A Florida surgeon facing criminal charges after allegedly removing a patient’s liver instead of his spleen has expressed deep remorse, stating he is “forever traumatized” by the incident. Dr. Thomas Shaknovsky, 44, provided his first detailed account of the fatal operation in a November deposition recently obtained by NBC News.
Details of the Botched Surgery
The surgery, which resulted in the death of 70-year-old William Bryan, occurred at a hospital in Walton County. In April, a grand jury in Tallahassee indicted Shaknovsky on a charge of manslaughter. During the deposition, Shaknovsky described the event as an “incredibly unfortunate event that I regret deeply,” adding, “I’m forever traumatized by it and hurt by it.” He acknowledged that wrong-site surgeries can occur “during difficult circumstances.”

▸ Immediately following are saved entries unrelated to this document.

(** (a) The string of the digit zero is found in the static strings and
    (b) the content of the atom 1 in the cache of the zone. (c) With the
    cache emptied, the permanent atom 1 is returned and entered into the
    cache, and given up when the cache refuses it. (d) A string of nine
    characters fails with an allocation overflow. (e) The table makes
    the atom 1, which is returned and cached, and given up when the cache
    refuses it. *)
Lemma atomize_resolution_order_witness :
  AtomizeAndCopyChars allLive noFailure zone0 (Latin1Chars [48%Z]) DoNotPinAtom None
    internedRuntime = Return (Some 0) internedRuntime
  ∧ AtomizeAndCopyChars allLive noFailure zone0 (Latin1Chars [97%Z]) DoNotPinAtom None
      internedRuntime = Return (Some 1) internedRuntime
  ∧ AtomizeAndCopyChars allLive noFailure zone0 (Latin1Chars [97%Z]) DoNotPinAtom None
      bootPurged = Return (Some 1) bootDone
  ∧ AtomizeAndCopyChars allLive cacheFails zone0 (Latin1Chars [97%Z]) DoNotPinAtom None
      bootPurged = Return None (set_pendingException (Some OutOfMemory) bootPurged)
  ∧ AtomizeAndCopyChars allLive noFailure zone0 nineChars DoNotPinAtom None smallRuntime
    = Return None (set_pendingException (Some AllocationOverflow) smallRuntime)
  ∧ AtomizeAndCopyChars allLive noFailure zone0 (Latin1Chars [97%Z]) DoNotPinAtom None
      smallRuntime = Return (Some 1) internedRuntime
  ∧ ∃ rt1,
      AtomsTable.atomizeAndCopyChars allLive cacheFails (Latin1Chars [97%Z]) DoNotPinAtom
        None key97 smallRuntime = Return (Some 1) rt1
      ∧ AtomizeAndCopyChars allLive cacheFails zone0 (Latin1Chars [97%Z]) DoNotPinAtom None
          smallRuntime = Return None (set_pendingException (Some OutOfMemory) rt1).
Proof.
  assert (Hmiss : ∀ rt c, atomCaches rt = [[]] →
    ∀ z, zone zone0 = Some z → DoNotPinAtom = DoNotPinAtom →
         ∃ cache, atomCaches rt !! z = Some cache
                  ∧ AtomSet.lookup (heap rt) cache (AtomHasher.ofChars c) = None).
  { intros rt c Hcaches z [= <-] _. exists []. by rewrite Hcaches. }
  refine (conj _ (conj _ (conj _ (conj _ (conj _ (conj _ _)))))).
  - destruct (atomize_resolution_order allLive noFailure zone0 (Latin1Chars [48%Z])
                DoNotPinAtom None internedRuntime) as (Hstatic & _).
    apply Hstatic. reflexivity.
  - destruct (atomize_resolution_order allLive noFailure zone0 (Latin1Chars [97%Z])
                DoNotPinAtom None internedRuntime) as (_ & Hcache & _).
    apply (Hcache 0 [entry1] 0 entry1); reflexivity.
  - destruct (atomize_resolution_order allLive noFailure zone0 (Latin1Chars [97%Z])
                DoNotPinAtom None bootPurged) as (_ & _ & Hperm & _).
    destruct (Hperm [AtomStateEntry.mk 1 true] 0 (AtomStateEntry.mk 1 true))
      as [-> _]; [reflexivity | by apply Hmiss | reflexivity | reflexivity |].
    reflexivity.
  - destruct (atomize_resolution_order allLive cacheFails zone0 (Latin1Chars [97%Z])
                DoNotPinAtom None bootPurged) as (_ & _ & Hperm & _).
    destruct (Hperm [AtomStateEntry.mk 1 true] 0 (AtomStateEntry.mk 1 true))
      as [-> _]; [reflexivity | by apply Hmiss | reflexivity | reflexivity |].
    reflexivity.
  - destruct (atomize_resolution_order allLive noFailure zone0 nineChars
                DoNotPinAtom None smallRuntime) as (_ & _ & _ & Hlong & _).
    apply (Hlong []); [reflexivity | by apply Hmiss | reflexivity | reflexivity |].
    vm_compute. lia.
  - destruct (atomize_resolution_order allLive noFailure zone0 (Latin1Chars [97%Z])
                DoNotPinAtom None smallRuntime) as (_ & _ & _ & _ & Htable & _).
    rewrite (Htable []); [|reflexivity | by apply Hmiss | reflexivity | reflexivity |].
    + vm_compute. reflexivity.
    + vm_compute. lia.
  - destruct (atomize_resolution_order allLive cacheFails zone0 (Latin1Chars [97%Z])
                DoNotPinAtom None smallRuntime) as (_ & _ & _ & _ & Htable & _).
    eexists. split; [vm_compute; reflexivity|].
    rewrite (Htable []); [|reflexivity | by apply Hmiss | reflexivity | reflexivity |].
    + vm_compute. reflexivity.
    + vm_compute. lia.
Defined.
(** * Flash Number Trainer: the run loop of [src/app/page.tsx]

    A shallow embedding of the stimulus generator, the score computation and
    the [RunSession] component (phase machine, timer slot, keypad and submit
    handlers), followed by the properties of the specification. *)

From Stdlib Require Import ZArith List String Ascii Bool Lia Arith.
From Stdlib Require Import SpecFloat DecimalString.
Import ListNotations.

Set Implicit Arguments.

(* ================================================================== *)
(** * JavaScript numbers *)
(* ================================================================== *)

(** A JavaScript number is an IEEE 754 binary64 value; products and
    quotients are rounded to nearest, ties to even.  [Math.floor] and
    [Math.round] give an integer, or one of the three values that are not
    finite. *)
Module JS.

Definition prec : Z := 53.
Definition emax : Z := 1024.

Definition number := spec_float.

Definition of_Z (z : Z) : number := binary_normalize prec emax z 0 false.
Definition of_nat (n : nat) : number := of_Z (Z.of_nat n).

Definition mul : number -> number -> number := SFmul prec emax.
Definition div : number -> number -> number := SFdiv prec emax.

Inductive integral :=
| Int (z : Z)
| NaN
| PosInfinity
| NegInfinity.

Definition signed (s : bool) (m : positive) : Z :=
  if s then Zneg m else Zpos m.

(** [Math.floor(x)]: the greatest integer not above [x]. *)
Definition Math_floor (x : number) : integral :=
  match x with
  | S754_zero _ => Int 0
  | S754_nan => NaN
  | S754_infinity s => if s then NegInfinity else PosInfinity
  | S754_finite s m e =>
      match e with
      | Zneg p => Int (signed s m / 2 ^ Zpos p)
      | _ => Int (signed s m * 2 ^ e)
      end
  end.

(** [Math.round(x)]: the integer nearest to [x], halves going up. *)
Definition Math_round (x : number) : integral :=
  match x with
  | S754_zero _ => Int 0
  | S754_nan => NaN
  | S754_infinity s => if s then NegInfinity else PosInfinity
  | S754_finite s m e =>
      match e with
      | Zneg p => Int ((2 * signed s m + 2 ^ Zpos p) / 2 ^ (Zpos p + 1))
      | _ => Int (signed s m * 2 ^ e)
      end
  end.

(** [x + k] for an integer-valued [x] and a small integer constant [k]
    (exact below 2^53). *)
Definition plus (x : integral) (k : Z) : integral :=
  match x with
  | Int z => Int (z + k)
  | other => other
  end.

(** [x.toString()] of an integer-valued number. *)
Definition toString (x : integral) : string :=
  match x with
  | Int z => NilZero.string_of_int (Z.to_int z)
  | NaN => "NaN"
  | PosInfinity => "Infinity"
  | NegInfinity => "-Infinity"
  end.

(** What [Math.random()] may return: a binary64 value [x] with
    [0 <= x < 1]. *)
Definition random_value (x : number) : bool :=
  valid_binary prec emax x
  && SFleb (S754_zero false) x
  && SFltb x (of_Z 1).

End JS.

(* ================================================================== *)
(** * Utility functions *)
(* ================================================================== *)

(** The source of randomness: the [n]-th call of [Math.random()] returns
    [rand n]; the position of the next call is threaded through. *)
Definition Random := nat -> JS.number.

(** The body of the [for] loop of [generateStimulus], run [count] times. *)
Fixpoint generateStimulus_loop (count : nat) (minVal maxVal : Z)
         (rand : Random) (pos : nat) (numStr : string) : string * nat :=
  match count with
  | O => (numStr, pos)
  | S count' =>
      let digit :=
        JS.plus (JS.Math_floor (JS.mul (rand pos) (JS.of_Z (maxVal - minVal + 1))))
                minVal in
      generateStimulus_loop count' minVal maxVal rand (S pos)
                            (numStr ++ JS.toString digit)
  end.

Definition generateStimulus (digits : nat) (range : string)
           (rand : Random) (pos : nat) : string * nat :=
  let minVal := if String.eqb range "1-9" then 1%Z else 0%Z in
  let maxVal := 9%Z in
  generateStimulus_loop digits minVal maxVal rand pos "".

(* ================================================================== *)
(** * Data model *)
(* ================================================================== *)

Record Settings := {
  mode : string;
  digits : nat;
  displaySec : JS.number;
  itiSec : JS.number;
  trialsPerSet : nat;
  numberRange : string;
  answerMode : string;
  feedback : bool;
  feedbackSec : JS.number;
  recording : bool
}.

(** One entry of the [results] array. *)
Record TrialResult := {
  trial : nat;
  stimulus : string;
  input : string;
  isCorrect : bool;
  isVerbal : bool;
  timestamp : Z
}.

(** One entry of the history ([newRecord] in the [onFinish] callback of the
    main component). *)
Record HistoryRecord := {
  h_timestamp : Z;
  h_settings : Settings;
  h_results : list TrialResult;
  h_total : nat;
  h_correct : nat
}.

Definition newRecord (settings : Settings) (results : list TrialResult)
           (now : Z) : HistoryRecord :=
  let correctCount := List.length (filter isCorrect results) in
  {| h_timestamp := now;
     h_settings := settings;
     h_results := results;
     h_total := List.length results;
     h_correct := correctCount |}.

(* ================================================================== *)
(** * Score *)
(* ================================================================== *)

(** [ResultScreen]: [correctCount] and [score]. *)
Definition ResultScreen_correctCount (results : list TrialResult) : nat :=
  List.length (filter isCorrect results).

Definition ResultScreen_score (results : list TrialResult) : JS.integral :=
  let correctCount := ResultScreen_correctCount results in
  JS.Math_round
    (JS.mul (JS.div (JS.of_nat correctCount) (JS.of_nat (List.length results)))
            (JS.of_Z 100)).

(** The last three columns of a row of [exportCSV]:
    [TotalTrials], [CorrectCount] and [Score(%)]. *)
Definition exportCSV_row (h : HistoryRecord) : nat * nat * JS.integral :=
  (h_total h, h_correct h,
   JS.Math_round
     (JS.mul (JS.div (JS.of_nat (h_correct h)) (JS.of_nat (h_total h)))
             (JS.of_Z 100))).

(** [exportCSV] returns without writing anything when the history is
    empty. *)
Definition exportCSV (currentHistory : list HistoryRecord)
  : option (list (nat * nat * JS.integral)) :=
  match currentHistory with
  | [] => None
  | _ => Some (map exportCSV_row currentHistory)
  end.

(* ================================================================== *)
(** * The RunSession component *)
(* ================================================================== *)

Inductive Phase := PREP | SHOW | HIDE | ANSWER | FEEDBACK.

(** [feedbackState]: [null] is [None]. *)
Inductive FeedbackState := Correct | Incorrect | Verbal.

(** [view] of the main component; [RunSession] is rendered while it is
    [RUN]. *)
Inductive View := HOME | SETTINGS | RUN | RESULT | HISTORY.

(** The callbacks handed to [setTimeout] by the phase timer effect.  The
    ones of HIDE and FEEDBACK close over the values of the render in which
    the effect ran: [trialIndex], [currentStimulus] and (through
    [nextTrial]) [results]. *)
Inductive Callback :=
| ToShow
| ToHide
| AfterHide (trialIndex_c : nat) (currentStimulus_c : string)
            (results_c : list TrialResult)
| AfterFeedback (trialIndex_c : nat) (results_c : list TrialResult).

Record Timer := { callback : Callback; delay_ms : JS.number }.

Record RunState := {
  (* useState *)
  phase : Phase;
  trialIndex : nat;
  currentStimulus : string;
  userInput : string;
  results : list TrialResult;
  isPaused : bool;
  feedbackState : option FeedbackState;
  (* timerRef: the timeout that is pending, if any *)
  timerRef : option Timer;
  (* whether the last run of the phase timer effect returned its cleanup *)
  cleanup : bool;
  (* number of calls of Math.random() so far *)
  randPos : nat;
  (* state of the main component *)
  view : View;
  sessionResults : list TrialResult;
  currentHistory : list HistoryRecord;
  (* arguments of the calls of onFinish so far, oldest first *)
  onFinishCalls : list (list TrialResult)
}.

Definition setPhase (v : Phase) (s : RunState) : RunState :=
  {| phase := v; trialIndex := trialIndex s;
     currentStimulus := currentStimulus s; userInput := userInput s;
     results := results s; isPaused := isPaused s;
     feedbackState := feedbackState s; timerRef := timerRef s;
     cleanup := cleanup s; randPos := randPos s; view := view s;
     sessionResults := sessionResults s;
     currentHistory := currentHistory s;
     onFinishCalls := onFinishCalls s |}.

Definition setTrialIndex (v : nat) (s : RunState) : RunState :=
  {| phase := phase s; trialIndex := v;
     currentStimulus := currentStimulus s; userInput := userInput s;
     results := results s; isPaused := isPaused s;
     feedbackState := feedbackState s; timerRef := timerRef s;
     cleanup := cleanup s; randPos := randPos s; view := view s;
     sessionResults := sessionResults s;
     currentHistory := currentHistory s;
     onFinishCalls := onFinishCalls s |}.
(* ===== verification/_CoqProject ===== *)
-Q . S2P
Prelude.v
Memory.v
Machine.v
Registers.v
SimpleCpu.v
Strings.v
Console.v
PageUse.v
PageAllocator.v
Arena.v
VmxInstructions.v
VmxMsr.v
VmTracking.v
VmxPages.v
VmxEpt.v
VmxEptSpec.v
EptCorrect.v
VmManager.v
Uart.v
IoPorts.v
GuestPaging.v
EmulatedInstructions.v
VmExit.v
Descriptors.v
Vmcs.v
Setup.v
GuestMemory.v
LinuxLoader.v
Main.v
MainFrame.v
MainGuest.v
MainLaunch.v
MainCorrect.v
BootFirmware.v
BootPaging.v
BootMain.v
SimpleFirmware.v
BootTables.v
BootPhysical.v
BootMmap.v
BootLoad.v
BootCorrect.v
BootToGuest.v
(** The pointer that [str_itoh] returns points to the first significant digit. *)
Definition trimmed_spec (off : Z) (n : nat) (v : Z) (t : option Z) : Prop :=
  match t with
  | None => n = O ∨ 16 ^ Z.of_nat n ≤ v
  | Some i => v < 16 ^ Z.of_nat n ∧ ∃ k, (k < n)%nat ∧ i = off + Z.of_nat k ∧
              drop k (hex_digits n v) = trim_zeros (hex_digits n v)
  end.

Lemma trimmed_spec_step off n v t :
  0 ≤ v → v / 16 ≠ 0 → trimmed_spec off n (v / 16) t → trimmed_spec off (S n) v t.
Proof.
  intros Hv Hd. unfold trimmed_spec. rewrite Nat2Z.inj_succ, Z.pow_succ_r by lia.
  destruct t as [i|].
  - intros (Hlt & k & Hk & -> & Hdrop). split; [zlia|]. exists k. split_and!; [lia|done|].
    cbn [hex_digits]. rewrite drop_app_le by (rewrite hex_digits_length; lia).
    rewrite Hdrop, trim_zeros_snoc; [done|]. split; [zlia|done].
  - intros [->|H]; right; [simpl|]; zlia.
Qed.

(** The loop of [str_itoh] fills [mid]. *)
Lemma str_itoh_loop_digits {St} n pre mid post v t (s : St) :
  0 ≤ v → length mid = n →
  ∃ t', str_itoh_loop n (pre ++ mid ++ post) (Z.of_nat (length pre)) v t s =
        Ok ((pre ++ hex_digits n v ++ post, t'), s) ∧
        match t with Some i => t' = Some i | None => trimmed_spec (Z.of_nat (length pre)) n v t' end.
Proof.
  revert mid post v t. induction n as [|n IH]; intros mid post v t Hv Hlen.
  - destruct mid; [|done]. exists t. split; [done|]. destruct t; [done|]. by left.
  - destruct mid as [|x mid _] using rev_ind; [done|].
    rewrite length_app in Hlen. simpl in Hlen. cbn [str_itoh_loop].
    rewrite <-app_assoc, (app_assoc pre mid ([x] ++ post)). simpl app.
    erewrite bind_ok; [|apply buffer_store_app; rewrite length_app; lia].
    change 15 with (Z.ones 4). rewrite Z.land_ones, Z.shiftr_div_pow2 by lia.
    change (2 ^ 4) with 16. rewrite <-app_assoc.
    set (t1 := if _ && _ then _ else t).
    destruct (IH mid (hex_digit (v mod 16) :: post) (v / 16) t1) as (t' & Heq & Ht');
      [by apply Z.div_pos|lia|].
    exists t'. split.
    + rewrite Heq. cbn [hex_digits]. by rewrite <-!app_assoc.
    + destruct t as [i|]; [by unfold t1 in Ht'; rewrite andb_false_r in Ht'|].
      unfold t1 in Ht'. rewrite andb_true_r in Ht'.
      destruct (Z.eqb_spec (v / 16) 0) as [H0|H0]; [subst t'|by apply trimmed_spec_step].
      split.
      * rewrite Nat2Z.inj_succ, Z.pow_succ_r by lia. zlia.
      * exists n. split_and!; [lia|lia|]. cbn [hex_digits]. rewrite H0, trim_zeros_snoc_zeros.
        rewrite drop_app_length'; [done|]. by rewrite hex_digits_length.
Qed.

According to the deposition, after removing Bryan’s liver, Shaknovsky instructed a nurse to label the organ as a “spleen” and identified it as such in postoperative notes. He later claimed he had been “mentally compromised” at the time, stating he was “devastated, demoralized, crying over his passing, felt that I failed him.”
Legal and Medical Allegations
A lawsuit filed by Bryan’s widow, Beverly Bryan, accuses Shaknovsky of medical malpractice. The suit alleges that he “wrongfully omitted any reference to Mr. Bryan’s liver being removed in order to ‘cover up’ his gross negligence/recklessness and to hopefully avoid the embarrassment due to such derelict care,” as reported by NBC. In April, the Walton County Sheriff’s Office stated that Shaknovsky’s actions caused “catastrophic blood loss and the patient’s death on the operating table.”
Shaknovsky’s deposition testimony described the chaos in the operating room after Bryan began bleeding extensively, leading to cardiac arrest. Medical staff performed chest compressions as Shaknovsky attempted to locate the source of bleeding. “I couldn’t tell the difference because I was so upset,” he said, referring to the organ he mistakenly removed. He likened the situation to “an overflown sink that’s clogged up, and I am looking for a fork at the bottom, trying to feel and find the bleed, and I was not able to do so.” After 20 minutes of struggling to save Bryan’s life, the wrong-site event occurred. “It’s a devastating thing, which I will have to live with the rest of my life,” Shaknovsky said. “I think about it every single day.”
Following the unsuccessful resuscitation attempt, Shaknovsky went to the hospital’s medical library. “I went there to cry because I was devastated,” he explained. “I didn’t want the staff to see me like that.”
Discrepancies in Organ Size
Despite a spleen typically being much smaller than a liver, Shaknovsky claimed he believed Bryan’s spleen was “double the size of what is normal” due to a mass. However, Beverly Bryan’s lawsuit states that a medical examiner informed her that her husband’s spleen was anatomically “nearly normal,” according to NBC.
If convicted, Shaknovsky faces up to 15 years in prison and a fine of up to $10,000.